(** ** Replies *)

(** The histogram and the count of the second the reply came in. *)
Definition note_second (opt : SenderOptions) (warmup_end recv_ns latency : Z) (s : Sender) : option Sender :=
  if timeline opt then
    let sec := Z.to_nat (u64 (recv_ns - warmup_end) / 1000000000) in
    match per_second_ s !! sec with
    | None => Some s
    | Some h =>
        h ← record latency h;
        c ← per_second_count_ s !! sec;
        Some (mkSender (inflight_ s) (tally_ s) (latency_ s) (send_lateness_ s) (<[sec := h]> (per_second_ s))
          (<[sec := c + 1]> (per_second_count_ s)) (seq_ s) (next_send_ns_ s) (sweep_at_ns_ s))
    end
  else Some s.

Definition complete (opt : SenderOptions) (warmup_end scheduled recv_ns : Z) (measured : bool) (s : Sender) : option Sender :=
  let s := bump_tally (one_received measured) s in
  if negb measured then Some s
  else
    let latency := i64 (recv_ns - scheduled) in
    h ← record latency (latency_ s);
    note_second opt warmup_end recv_ns latency
      (mkSender (inflight_ s) (tally_ s) h (send_lateness_ s) (per_second_ s) (per_second_count_ s) (seq_ s)
        (next_send_ns_ s) (sweep_at_ns_ s)).

(** A datagram as [recv] gives it into a buffer of one message, and the clock then. *)
Record Reply := mkReply { rp_bytes : list Z; rp_recv_ns : Z }.

Definition no_decision : PolicyDecision := decision_of_fields [].

(** [None]: the datagram is not a decision. *)
Definition decode_reply (opt : SenderOptions) (bytes : list Z) : option PolicyDecision :=
  let rx := take kWireMsgSize bytes in
  if negb (length rx =? kWireMsgSize)%nat then None
  else match Wire.decode (host_little_endian opt) rx no_decision with (true, d) => Some d | (false, _) => None end.

Definition settle (i : nat) (s : Sender) : Sender :=
  with_inflight (alter (fun f => mkInFlight (if_scheduled_ns f) (if_sent_ns f) false) i (inflight_ s)) s.

Definition receive_reply (opt : SenderOptions) (warmup_end : Z) (measuring : bool) (r : Reply) (s : Sender) : option Sender :=
  match decode_reply opt (rp_bytes r) with
  | None => Some (bump_tally one_bad s)
  | Some dec =>
      let i := slot_index opt (d_seq dec) in
      slot ← inflight_ s !! i;
      if negb (if_live slot) || negb (if_scheduled_ns slot =? d_client_ts_ns dec) then Some (bump_tally one_stale s)
      else complete opt warmup_end (if_scheduled_ns slot) (rp_recv_ns r) measuring (bump_tally (note_verdict dec) (settle i s))
  end.

Fixpoint receive_all (opt : SenderOptions) (warmup_end : Z) (measuring : bool) (rs : list Reply) (s : Sender) : option Sender :=
  match rs with
  | [] => Some s
  | r :: rs => s ← receive_reply opt warmup_end measuring r s; receive_all opt warmup_end measuring rs s
  end.

(** ** The timeout sweep *)

Definition expired (timeout sweep_now : Z) (f : InFlight) : bool :=
  if_live f && (if_sent_ns f <? sweep_now) && (timeout <? sweep_now - if_sent_ns f).

Definition sweep (opt : SenderOptions) (sweep_now : Z) (s : Sender) : Sender :=
  let dead := expired (timeout_ns opt) sweep_now in
  mkSender (map (fun f => if dead f then mkInFlight (if_scheduled_ns f) (if_sent_ns f) false else f) (inflight_ s))
    (add_tally (tally_ s) (some_lost (Z.of_nat (length (List.filter dead (inflight_ s)))))) (latency_ s) (send_lateness_ s)
    (per_second_ s) (per_second_count_ s) (seq_ s) (next_send_ns_ s) (u64 (sweep_now + timeout_ns opt)).

(** ** The open loop *)

(** What one turn of the loop sees. *)
Record Turn := mkTurn { tn_now : Z; tn_attempts : nat -> Attempt; tn_replies : list Reply; tn_sweep_now : Z }.

Definition open_turn (opt : SenderOptions) (start : Z) (t : Turn) (s : Sender) : option (Sender * list (list Z)) :=
  let warmup_end := warmup_end_ns opt start in
  let measuring := warmup_end <=? tn_now t in
  '(s, out) ← send_due opt (tn_now t) measuring (tn_attempts t) 256 0 s;
  s ← receive_all opt warmup_end measuring (take (batch_recv opt) (tn_replies t)) s;
  Some (if sweep_at_ns_ s <=? tn_now t then sweep opt (tn_sweep_now t) s else s, out).

(** The loop ends at the end of the window or when the program is stopped. *)
Fixpoint open_turns (opt : SenderOptions) (start : Z) (ts : list Turn) (s : Sender) : option (Sender * list (list Z)) :=
  match ts with
  | [] => Some (s, [])
  | t :: ts =>
      if end_ns opt start <=? tn_now t then Some (s, [])
      else
        '(s, out) ← open_turn opt start t s;
        '(s, outs) ← open_turns opt start ts s;
        Some (s, out ++ outs)
  end.

Definition outstanding (s : Sender) : nat := length (List.filter if_live (inflight_ s)).

(** The final drain: what [recv] gives until the deadline, [None] when nothing is there. *)
Fixpoint drain_tail (opt : SenderOptions) (rs : list (option (list Z))) (s : Sender) : option Sender :=
  match rs with
  | [] => Some s
  | r :: rs =>
      if (outstanding s =? 0)%nat then Some s
      else
        match r ≫= decode_reply opt with
        | None => drain_tail opt rs s
        | Some dec =>
            let i := slot_index opt (d_seq dec) in
            slot ← inflight_ s !! i;
            drain_tail opt rs (if if_live slot
              then bump_tally (note_verdict dec) (bump_tally (one_received false) (settle i s)) else s)
        end
  end.

Definition run_open_loop (opt : SenderOptions) (start : Z) (ts : list Turn) (tail : list (option (list Z)))
    : option (Sender * list (list Z)) :=
  s ← new_sender opt start;
  '(s, out) ← open_turns opt start ts s;
  s ← drain_tail opt tail s;
  Some (bump_tally (some_lost (Z.of_nat (outstanding s))) s, out).

(** ** The closed loop *)

(** What one request of the closed loop meets: the clock at the top and at the send, the
    outcome of [send], and the reply: [None] when [poll] timed out, no bytes when [recv]
    failed after it. *)
Record Exchange := mkExchange {
  ex_now : Z; ex_request : PolicyRequest; ex_send_ns : Z; ex_sent : bool; ex_reply : option Reply }.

=-=-=

Your objective
Search the data for the string "when" and copy each line where it appears.

The answer
(** The loop ends at the end of the window or when the program is stopped. *)
(** The final drain: what [recv] gives until the deadline, [None] when nothing is there. *)
    outcome of [send], and the reply: [None] when [poll] timed out, no bytes when [recv]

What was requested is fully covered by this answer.